We can write the forward propagation formula in the above figure, using f as the activation function of the hidden unit, g as the activation function of the output unit, in order to simplify the problem, do not use the offset, nor use the threshold in the unit, a circle represents only one Neurons, taking St as an example:

among them:

In the case of backpropagation, we can't use the original layer-by-layer backpropagation method to update the parameters, because the data has different entry order when used, and each time step shares the parameters. We need to consider the update of the individual time steps. Information on the entire sequence. We call this the way of BP through time, but the real essential mechanism is only two, parameter sharing and loop structure.

To understand this is not difficult, we only need to consider matrix multiplication, when the parameters are not shared, from the formal point of view, matrix parameter updates do not interfere with each other, we can easily update each parameter, but if Parameter sharing, then the elements of the matrix need to be bound together to update, the update of the gradient becomes the sum of the gradients of the regions shared by the parameters. Because the area shared by the parameters is shared along time, summation also needs to follow time. (in the same parameter sharingCNNIn the back propagation, the sum is in accordance with the space)

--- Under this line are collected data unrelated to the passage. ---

(** The two signals this file emits. *)
Inductive Event : Type :=
| EvUpdate (v : InternalModuleValue)   (* 'update:internalModelValue' *)
| EvAutoApply.                          (* 'autoApply' *)

Record State : Type := mkState {
  today : Date;
  hoveredDate : option Date;
  month : Z;
  year : Z;
  hours : TimeNum;
  minutes : TimeNum;
  internalModelValue : InternalModuleValue;   (* props.internalModelValue *)
  emitted : list Event
}.

Definition set_hoveredDate (v : option Date) (st : State) : State :=
  mkState (today st) v (month st) (year st) (hours st) (minutes st)
          (internalModelValue st) (emitted st).

Definition set_month (v : Z) (st : State) : State :=
  mkState (today st) (hoveredDate st) v (year st) (hours st) (minutes st)
          (internalModelValue st) (emitted st).

Definition set_year (v : Z) (st : State) : State :=
  mkState (today st) (hoveredDate st) (month st) v (hours st) (minutes st)
          (internalModelValue st) (emitted st).

Definition set_hours (v : TimeNum) (st : State) : State :=
  mkState (today st) (hoveredDate st) (month st) (year st) v (minutes st)
          (internalModelValue st) (emitted st).

Definition set_minutes (v : TimeNum) (st : State) : State :=
  mkState (today st) (hoveredDate st) (month st) (year st) (hours st) v
          (internalModelValue st) (emitted st).
(** C4: on a well-formed ring (focused index in range, hence non-empty),
    [would_wrap], [cycle_focus], [drag_focused], [focus] and [remove] never
    panic ([focused], [element] and [element_mut] are total functions here),
    and a [Condition] that no element satisfies, or a [WinId], makes
    [element], [focus] and [remove] return nothing and leave the ring as it
    is.  On the empty ring focused at 0, [focused], [element], [focus] and
    [remove] return nothing without panicking, and [remove] changes nothing.
    Positional indexing [ring[i]] panics for every [i >= len()]. *)
Theorem C4_soft_failure_on_well_formed_rings :
  forall (T : Type) (p : Overflow),
    (forall (r : Ring T) (d : Direction) (s : Selector T),
       ring_ok r ->
       would_wrap p r d <> Panic /\ cycle_focus p r d <> Panic /\
       drag_focused p r d <> Panic /\ focus r s <> Panic /\ remove p r s <> Panic) /\
    (forall (r : Ring T) (s : Selector T),
       match s with
       | Condition f => forall x, In x (elements r) -> f x = false
       | SelWinId _ => True
       | _ => False
       end ->
       element r s = None /\ focus r s = Ok (r, None) /\ remove p r s = Ok (r, None)) /\
    (forall s : Selector T,
       focused_elem (new (@nil T)) = None /\ element (new (@nil T)) s = None /\
       (exists r', focus (new (@nil T)) s = Ok (r', None)) /\
       remove p (new (@nil T)) s = Ok (new (@nil T), None)) /\
    (forall (r : Ring T) (i : N), (len r <= i)%N -> ring_index r i = Panic).
Proof.
  intros T p. split; [| split; [| split]].
  - intros r d s Hok. pose proof Hok as [Hf Hl].
    split; [| split; [| split; [| split]]].
    + unfold would_wrap. rewrite usize_sub_ok by lia. discriminate.
    + unfold cycle_focus. destruct d;
        [rewrite (next_index_forward p r Hok) | rewrite (next_index_backward p r Hok)];
        discriminate.
    + destruct (drag_focused_shape p r d Hok) as (x & r' & _ & Hd & _).
      rewrite Hd. discriminate.
    + destruct s as [| i | w | f]; cbn [focus]; try discriminate.
      unfold element_by.
      destruct (vd_find_from f 0 (elements r)) as [[i x]|] eqn:E; [| discriminate].
      apply vd_find_from_found in E as [_ Hn]. rewrite N.sub_0_r in Hn.
      unfold vd_index, vd_get; cbn [elements focused set_focused].
      rewrite Hn. discriminate.
    + destruct s as [| i | w | f]; cbn [remove];
        try (apply remove_at_no_panic; exact Hok); try discriminate.
      destruct (element_by f r) as [[i x]|]; [| discriminate].
      apply remove_at_no_panic. exact Hok.
  - intros r [| i | w | f] Hs; try contradiction.
    + repeat split.
    + cbn [element focus remove]. unfold element_by.
      rewrite (vd_find_from_none f (elements r) 0 Hs). repeat split.
  - assert (Hnil : forall i : N, vd_get (@nil T) i = None)
      by (intros i; unfold vd_get; destruct (N.to_nat i); reflexivity).
    intros [| i | w | f]; repeat split;
      try (eexists; cbn [focus]; unfold focused_elem, set_focused;
           cbn [elements focused new]; try rewrite Hnil; reflexivity);
      unfold element, remove, remove_at, vd_remove; cbn [elements new];
      try rewrite Hnil; destruct p; reflexivity.
  - intros r i H. apply ring_index_out_of_range. exact H.
Qed.

Lemma C4_soft_failure_on_well_formed_rings_witness :
  ring_ok (mkRing [1; 2; 3] 2%N) /\
  (would_wrap Checked (mkRing [1; 2; 3] 2%N) Forward <> Panic /\
   cycle_focus Checked (mkRing [1; 2; 3] 2%N) Forward <> Panic /\
   drag_focused Checked (mkRing [1; 2; 3] 2%N) Forward <> Panic /\
   focus (mkRing [1; 2; 3] 2%N) (Index 7) <> Panic /\
   remove Checked (mkRing [1; 2; 3] 2%N) (Index 7) <> Panic) /\
  (len (mkRing [1; 2; 3] 2%N) <= 3)%N /\
  ring_index (mkRing [1; 2; 3] 2%N) 3 = Panic.
Proof.
  assert (H : ring_ok (mkRing [1; 2; 3] 2%N)) by (split; vm_compute; congruence).
  assert (H3 : (len (mkRing [1; 2; 3] 2%N) <= 3)%N) by (vm_compute; congruence).
  destruct (C4_soft_failure_on_well_formed_rings nat Checked) as (Hw & _ & _ & Hi).
  split; [exact H | split; [exact (Hw (mkRing [1; 2; 3] 2%N) Forward (Index 7) H) |]].
  split; [exact H3 | exact (Hi (mkRing [1; 2; 3] 2%N) 3%N H3)].
Defined.

(** ** Further properties of the ring *)

Section MoreFacts.
Context {T : Type}.
Variable p : Overflow.

Lemma vd_remove_spec : forall (l l' : list T) i c,
  vd_remove l i = (l', c) ->
  match c with
  | Some x => exists a b, l = a ++ x :: b /\ l' = a ++ b /\ length a = N.to_nat i
  | None => l' = l /\ length l <= N.to_nat i
  end.
Proof.
  intros l l' i c H. unfold vd_remove, vd_get in H.
  destruct (nth_error l (N.to_nat i)) as [x|] eqn:E.
  - injection H as <- <-.
    exists (firstn (N.to_nat i) l), (skipn (S (N.to_nat i)) l).
    split; [symmetry; apply firstn_skipn_middle; exact E | split; [reflexivity |]].
    assert (Hi : N.to_nat i < length l) by (apply nth_error_Some; rewrite E; discriminate).
    rewrite length_firstn. lia.
  - injection H as <- <-. split; [reflexivity |]. apply nth_error_None. exact E.
Qed.

Lemma split_unique : forall (a a' b b' : list T) x y,
  a ++ x :: b = a' ++ y :: b' -> length a = length a' -> a = a' /\ x = y /\ b = b'.
Proof.
  induction a as [|z a IH]; intros [|z' a'] b b' x y H Hl; cbn [length app] in *;
    try discriminate.
  - injection H as -> ->. auto.
  - injection H as -> H. injection Hl as Hl.
    destruct (IH a' b b' x y H Hl) as (-> & -> & ->). auto.
Qed.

For the update of the parameter V, we must consider the parameter sharing at different time steps. We can write the forward propagation as a matrix form:

There are:

On this basis, we perform the same forward propagation operation on the parameter U:

We will find that the variable St of the current time step will contain the variable St-1 of the previous step. At this time, we choose to evaluate the gradient of U or W. We cannot ignore the variable of the previous step because the variable of the previous step also contains the parameter. U and W, then when we update U, we need to recursively expand the previous time step:

because:

In the same way, we update the parameters of W, which is the same structure:

We can clearly see that the weight sharing mechanism makes us need to sum each time step gradient, the loop structure makes us need to recursively process the gradient, according to our expansion, each

Will produce one or more W, such as:

As our chain grows longer, the entire chain appears to be multiplied by W, which is what the loop structure brings.

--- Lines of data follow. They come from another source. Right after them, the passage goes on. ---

(** [pc.removeTrack(sender)] for the sender carrying [t]: the sender
    loses its track and the transceiver stops sending. *)
Fixpoint pc_removeTrack (t : MediaStreamTrack) (trs : list RTCRtpTransceiver)
    : list RTCRtpTransceiver :=
  match trs with
  | [] => []
  | tr :: rest =>
      if decide (sender_track tr = Some t)
      then {| receiver_kind := receiver_kind tr;
              direction := match direction tr with
                           | sendrecv => recvonly
                           | sendonly => inactive
                           | d => d
                           end;
              sender_track := None |} :: rest
      else tr :: pc_removeTrack t rest
  end.

(** [disableViewerAudio(peerId)]. *)
Definition disableViewerAudio (peerId : string)
    (created : Settled RTCSessionDescriptionInit) (applied : Settled unit)
    (s : State) : Completion unit * State :=
  match getPc peerId s with
  | None => (Returned (), s)
  | Some (h, pc) =>
      match viewerAudioTracks s !! peerId with
      | None => (Returned (), s)
      | Some audioTrack =>
          let s := updatePc h (λ pc, pc_set_transceivers
                                       (pc_removeTrack audioTrack (getTransceivers pc)) pc) s in
          let s := stopTracks [audioTrack] s in
          let s := set_viewerAudioTracks (delete peerId (viewerAudioTracks s)) s in
          renegotiate peerId created applied s
      end
  end.

(** ** Callbacks installed by [createPeerConnection]

    Each takes the handle of the connection its closure captured. *)

(** The blocks of [pc.ontrack], in the order of the source. *)

(** "Force track to be active and check connection stats": a look at the
    statistics 2 s after a video track arrived. *)
Definition checkVideoStats (h : Handle) (track : MediaStreamTrack) (s : State) : State :=
  (setTimer (VideoStatsCheck h track) s).2.
(** * Verification model of duckpi_ic (ic.py, util.py, settings.py)

    A shallow embedding of the experiment run controller of the duckpi
    imaging rig: the configuration validator [validate_config], the
    actuator, camera and remote-offload helpers of [ic.py], and
    [run_experiment] itself, with the hardware, the network and the mail
    relay as ports whose outcome is given by an oracle. *)

From Stdlib Require Import Ascii String List ZArith QArith Qround Bool Lia.
Import ListNotations.
Open Scope string_scope.
Open Scope Z_scope.

(* ================================================================== *)
(** ** Python values and exceptions *)

(** The values YAML hands to [validate_config]: [None], integers,
    strings, lists and string-keyed dicts (an association list in
    insertion order, keys unique).  Floats and booleans are not
    modelled. *)
#[warnings="-register-all"]
Inductive PyVal : Type :=
| VNone
| VInt (z : Z)
| VStr (s : string)
| VList (l : list PyVal)
| VDict (d : list (string * PyVal)).

(** Messages carried by a [SchemaError]: the two messages raised by the
    travel loop of [validate_config], and the custom [error=] texts of
    the schema. *)
Inductive Msg : Type :=
| MsgOverlap (i prev sd : Z)   (* "Size of stage {i-1} {prev} is longer than ..." *)
| MsgMax (m : Z)               (* "Stages exceed max length of {m}!" *)
| MsgText (s : string).

Inductive ExnKind : Type :=
| KeyError | TypeError | ValueError | AttributeError | IndexError
| AssertionError | FileNotFoundError | SameFileError | SchemaError
| DeviceError | CameraError | TransferError | SMTPError.

(** An exception: its class and its arguments ([SchemaError.errors]
    without the [None] entries for a [SchemaError]). *)
Record Exn : Type := mkExn { exn_kind : ExnKind; exn_args : list Msg }.

Definition raise_kind (k : ExnKind) : Exn := mkExn k [].

Inductive Result (A : Type) : Type :=
| Ok (a : A)
| Err (e : Exn).
Arguments Ok {A} a.
Arguments Err {A} e.

Definition rbind {A B} (r : Result A) (f : A -> Result B) : Result B :=
  match r with Ok a => f a | Err e => Err e end.

Notation "x <-? c ; k" := (rbind c (fun x => k))
  (at level 60, c at next level, right associativity).

Definition is_ok {A} (r : Result A) : bool :=
  match r with Ok _ => true | Err _ => false end.

(** Python truthiness. *)
Definition truthy (v : PyVal) : bool :=
  match v with
  | VNone => false
  | VInt z => negb (Z.eqb z 0)
  | VStr s => negb (String.eqb s "")
  | VList l => match l with [] => false | _ => true end
  | VDict d => match d with [] => false | _ => true end
  end.

Fixpoint assoc {A} (k : string) (d : list (string * A)) : option A :=
  match d with
  | [] => None
  | (k', v) :: d' => if String.eqb k k' then Some v else assoc k d'
  end.

(** [v[k]] for a string key: a dict raises [KeyError] on a missing key,
    every other value raises [TypeError] (lists and strings need integer
    indices, [None] and [int] are not subscriptable). *)
Definition getitem (v : PyVal) (k : string) : Result PyVal :=
  match v with
  | VDict d => match assoc k d with
               | Some x => Ok x
               | None => Err (raise_kind KeyError)
               end
  | _ => Err (raise_kind TypeError)
  end.

Fixpoint chars (s : string) : list PyVal :=
  match s with
  | EmptyString => []
  | String c s' => VStr (String c EmptyString) :: chars s'
  end.

(** [iter(v)] as [enumerate] uses it: lists yield their items, dicts
    their keys, strings their characters. *)
Definition py_iter (v : PyVal) : Result (list PyVal) :=
  match v with
  | VList l => Ok l
  | VDict d => Ok (map (fun kv => VStr (fst kv)) d)
  | VStr s => Ok (chars s)
  | _ => Err (raise_kind TypeError)
  end.
(** * CssDeadwood: the dead-selector elimination pipeline of [cssdeadwood.py]

    A shallow embedding of the functions of [cssdeadwood.py] and the
    properties of its two elimination stages.

    Python strings are modelled as [string] (a sequence of 8-bit characters),
    Python sets of strings as [gset string], dictionaries keyed by strings as
    [gmap string _], and a raised exception as the [Raise] case of [result].
    The libraries the program calls (cssutils, bs4, os, open) are collected
    in the class [Externals], each call a function of its arguments; a loop
    over a set visits its members in the order of [elements]; logging is not
    modelled. *)

From Stdlib Require Import Ascii String.
From Equations Require Import Equations.
From stdpp Require Import gmap strings list sorting.

#[local] Set Warnings "-clear-no-such-hyp".

Local Open Scope string_scope.
Local Open Scope list_scope.
Local Open Scope nat_scope.
Local Open Scope stdpp_scope.

(** ** Exceptions *)

Inductive exn : Type :=
| IOError (path : string)
| Exception (msg : string).

Inductive result (A : Type) : Type :=
| Ok (a : A)
| Raise (e : exn).
Arguments Ok {A} a.
Arguments Raise {A} e.

#[global] Instance result_ret : MRet result := @Ok.
#[global] Instance result_bind : MBind result := λ A B k m,
  match m with
  | Ok a => k a
  | Raise e => Raise e
  end.

(** What is left of a result once the exception itself is forgotten. *)
Definition value {A : Type} (m : result A) : option A :=
  match m with
  | Ok a => Some a
  | Raise _ => None
  end.

(** ** Character classes of the regular expressions *)

Definition in_range (lo hi c : ascii) : bool :=
  (Ascii.leb lo c && Ascii.leb c hi)%bool.

(** [[a-zA-Z0-9]] *)
Definition is_alnum (c : ascii) : bool :=
  (in_range "a" "z" c || in_range "A" "Z" c || in_range "0" "9" c)%bool.

(** [\w] of a pattern compiled without flags: [[a-zA-Z0-9_]] *)
Definition is_word (c : ascii) : bool :=
  (is_alnum c || Ascii.eqb c "_")%bool.

(** The longest prefix matched by [[a-zA-Z0-9]*], and what follows it. *)
Fixpoint alnum_prefix (s : string) : string :=
  match s with
  | String a s' => if is_alnum a then String a (alnum_prefix s') else ""
  | "" => ""
  end.

Fixpoint alnum_drop (s : string) : string :=
  match s with
  | String a s' => if is_alnum a then alnum_drop s' else s
  | "" => ""
  end.

Lemma alnum_drop_length s : String.length (alnum_drop s) ≤ String.length s.
Proof. induction s as [|a s IH]; simpl; [lia|]. destruct (is_alnum a); simpl; lia. Qed.

(** [re.compile(p + '([a-zA-Z0-9]+)').findall(s)] for a one-character prefix
    [p]: the scan goes from left to right; at a [p] followed by at least one
    alphanumeric character the greedy group is reported and the scan resumes
    after the match, anywhere else it moves on by one character. *)
Equations? findall (p : ascii) (s : string) : list string
  by wf (String.length s) lt :=
  findall p "" := [];
  findall p (String a s') :=
    if (Ascii.eqb a p && negb (String.eqb (alnum_prefix s') ""))%bool
    then alnum_prefix s' :: findall p (alnum_drop s')
    else findall p s'.
Proof.
  all: pose proof (alnum_drop_length s'); simpl; lia.
Qed.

In ordinary neural networks, gradient disappearance often comes from activation functions and layer-to-layer coordination updates, but in RNN, one of the sources of gradient disappearance and explosion is the sharing of shared parameters W. In RNN, if there is no gradient flow in the loop layer, then the information of the sequence is not conveyed. Our so-called memory unit will lose its memory ability, and the advantage of RNN compared with the traditional n-gram model will cease to exist. .

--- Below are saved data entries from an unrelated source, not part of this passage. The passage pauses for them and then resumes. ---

Lemma ascii_upper_idemp c : ascii_upper (ascii_upper c) = ascii_upper c.
Proof. destruct c as [[] [] [] [] [] [] [] []]; reflexivity. Qed.

Lemma ascii_toUpperCase_idemp s :
  ascii_toUpperCase (ascii_toUpperCase s) = ascii_toUpperCase s.
Proof.
  induction s as [|c s IH]; [reflexivity|].
  cbn [ascii_toUpperCase]. by rewrite ascii_upper_idemp, IH.
Qed.

Lemma ascii_toUpperCase_length s :
  String.length (ascii_toUpperCase s) = String.length s.
Proof.
  induction s as [|c s IH]; [reflexivity|].
  cbn [ascii_toUpperCase String.length]. by rewrite IH.
Qed.

Lemma ascii_toUpperCase_length_le s :
  (String.length s ≤ String.length (ascii_toUpperCase s))%nat.
Proof. by rewrite ascii_toUpperCase_length. Qed.

End HostFacts.

(** ** Closed instances *)

Section Instances.
Import JsSetFacts HostFacts.

Local Abbreviation schema := (currencySchema ascii_toUpperCase integral_toString).
Local Abbreviation factory := (createCurrencySchema ascii_toUpperCase integral_toString).

(** C1 as stated fails: a custom provider whose bound is shorter than
    one of its codes rejects that code, an empty code is rejected by the
    emptiness check, and a custom provider whose bound is NaN rejects
    each of its codes. *)
Lemma valid_code_any_case_counterexample :
  ("CUSTOM" ∈ getValidCodes shortBoundProvider ∧
   ascii_toUpperCase "custom" = "CUSTOM" ∧
   ∃ sch,
     factory sampleFiat {| provider := Some (inl shortBoundProvider); message := None |}
       = Return sch ∧
     Zod.safeParse sch "custom" =
       Zod.Failure ["Currency code cannot exceed 3 characters"]) ∧
  ("" ∈ getValidCodes (fiatProvider [""; "USD"]) ∧
   ascii_toUpperCase "" = "" ∧
   ∃ sch,
     factory [""; "USD"] {| provider := None; message := None |} = Return sch ∧
     Zod.safeParse sch "" = Zod.Failure ["Currency code cannot be empty"]) ∧
  ("USD" ∈ getValidCodes nanBoundProvider ∧
   ascii_toUpperCase "usd" = "USD" ∧
   ∃ sch,
     factory sampleFiat {| provider := Some (inl nanBoundProvider); message := None |}
       = Return sch ∧
     Zod.safeParse sch "usd" =
       Zod.Failure ["Currency code cannot exceed NaN characters"]).
Proof.
  split_and!; try (by apply has_true); try reflexivity;
    eexists; (split; [reflexivity|]); reflexivity.
Qed.

Lemma valid_code_any_case_witness :
  (∀ x, ascii_toUpperCase (ascii_toUpperCase x) = ascii_toUpperCase x) ∧
  (∀ x, (String.length x ≤ String.length (ascii_toUpperCase x))%nat) ∧
  ascii_toUpperCase "" = "" ∧
  finalProvider sampleFiat {| provider := None; message := None |} =
    Return (fiatProvider sampleFiat) ∧
  (constructed (fiatProvider sampleFiat) ∨
   within_max_length (fiatProvider sampleFiat)) ∧
  "USD" ∈ getValidCodes (fiatProvider sampleFiat) ∧
  "USD" ≠ "" ∧
  ascii_toUpperCase "uSd" = "USD" ∧
  ∃ sch,
    factory sampleFiat {| provider := None; message := None |} = Return sch ∧
    Zod.safeParse sch "uSd" = Zod.Success (ascii_toUpperCase "USD") ∧
    ascii_toUpperCase "USD" = "USD".
Proof.
  assert (Hhon : constructed (fiatProvider sampleFiat) ∨
                 within_max_length (fiatProvider sampleFiat)).
  { left. constructor. }
  assert (Hin : "USD" ∈ getValidCodes (fiatProvider sampleFiat)) by by apply has_true.
  split_and!;
    [exact ascii_toUpperCase_idemp|exact ascii_toUpperCase_length_le|reflexivity
    |reflexivity|exact Hhon|exact Hin|discriminate|reflexivity|].
  exact (valid_code_any_case ascii_toUpperCase integral_toString sampleFiat
             {| provider := None; message := None |} (fiatProvider sampleFiat)
           "USD" "uSd" ascii_toUpperCase_idemp ascii_toUpperCase_length_le
           eq_refl eq_refl Hhon Hin ltac:(discriminate) eq_refl).
Defined.

(** C4 as stated fails on a source list with a repeated code: the count
    is taken of the distinct codes. *)
Lemma percentage_keeps_prefix_counterexample :
  in_unit_interval one_half ∧
  floor_Z (Number.mul (Number.of_nat (length repeatedCrypto)) one_half) = Some 2 ∧
  take 2 repeatedCrypto = ["BTC"; "ETH"] ∧
  ∃ this,
    new_CryptocurrencyProvider repeatedCrypto (only_percentage one_half) = Return this ∧
    getValidCodes (Crypto_provider this) = ["BTC"] ∧
    ¬ (∀ c, c ∈ getValidCodes (Crypto_provider this) ↔ c ∈ take 2 repeatedCrypto).
Proof.
  split; [split; reflexivity|].
  split; [reflexivity|]. split; [reflexivity|].
  eexists. split; [reflexivity|]. split; [reflexivity|].
  intros H. assert (Hin : "ETH" ∈ ["BTC"]) by (apply H; by apply has_true).
  by apply has_true in Hin.
Qed.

In theory, we want to keep the W value as close as possible, so that the network can be effectively trained.

**Orthogonal initialization**

The idea of orthogonal initialization is very simple, that is, the nature of the orthogonal matrix is utilized, and its transposed matrix is its inverse matrix, which has:

The multiplication of the matrix does not enlarge or reduce the value of W itself.

We can also understand from another angle that if we do eigenvalue decomposition on the matrix, we decompose it into the product of the diagonal matrix and the orthogonal matrix:

The multiplication of the matrix becomes:

The multiplication of the matrix becomes a multiplication of its eigenvalues, so:

• If the absolute value of the eigenvalue is less than 1, then the parameter gradient will become smaller and smaller.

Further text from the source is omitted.